» Input material:
┏━━
(** One bar of the loop, given what the driver read for it. *)
Definition driver_step
    (bt : Backtest S) (market : MarketSnapshot)
    (current_price : float) (timestamp : Z) : Result (Backtest S) :=
  let '(strategy, r) :=
    strategy_generate_signal (bt_strategy bt) market (bt_portfolio bt) in
  signal ← r;
  Ok (apply_signal
        (mkBacktest (bt_portfolio bt) (bt_trades bt) (bt_equity_curve bt)
           strategy)
        signal current_price timestamp).
End Driver.

(** The drawdown loop of the report, from a given [peak] and
    [max_drawdown]. *)
Fixpoint drawdown_loop (peak max_drawdown : float) (equity_curve : list float)
    : Result float :=
  match equity_curve with
  | [] => Ok max_drawdown
  | eq :: rest =>
      let peak := if fgtb eq peak then eq else peak in
      dd ← fdiv (peak - eq) peak;
      let max_drawdown := if fgtb dd max_drawdown then dd else max_drawdown in
      drawdown_loop peak max_drawdown rest
  end.

(** The loop as [run_backtest] starts it: [peak = 10000.0] and
    [max_drawdown = 0.0]. *)
Definition max_drawdown (equity_curve : list float) : Result float :=
  drawdown_loop 10000 0 equity_curve.

(** An engine with the default parameters ([config = {}]), the list it
    refers to and its trailing high being given. *)
Definition default_strategy (l : loc) (th : float) : Strategy :=
  mkStrategy 24 0.01 2 0.275 0.15 0.50 0.025 0.035 l None th.

(** ** Notions used in the statements *)

(** [current_exposure] as [generate_signal] computes it: each operation
    rounded. *)
Definition current_exposure (portfolio : Portfolio) (current_price : float)
    : float :=
  (quantity portfolio * current_price)
  / (cash portfolio + quantity portfolio * current_price).

(** The same ratio in exact arithmetic, for a portfolio and a price that
    are finite numbers. *)
Definition exact_exposure (portfolio : Portfolio) (current_price : float)
    : option Q :=
  c ← exact_value (cash portfolio);
  q ← exact_value (quantity portfolio);
  p ← exact_value current_price;
  Some (q * p / (c + q * p))%Q.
┗━━
» Exercise details:
In the material above, report how many lines hold the word "timestamp", and add nothing to the figure.

» Solution for this exercise:
2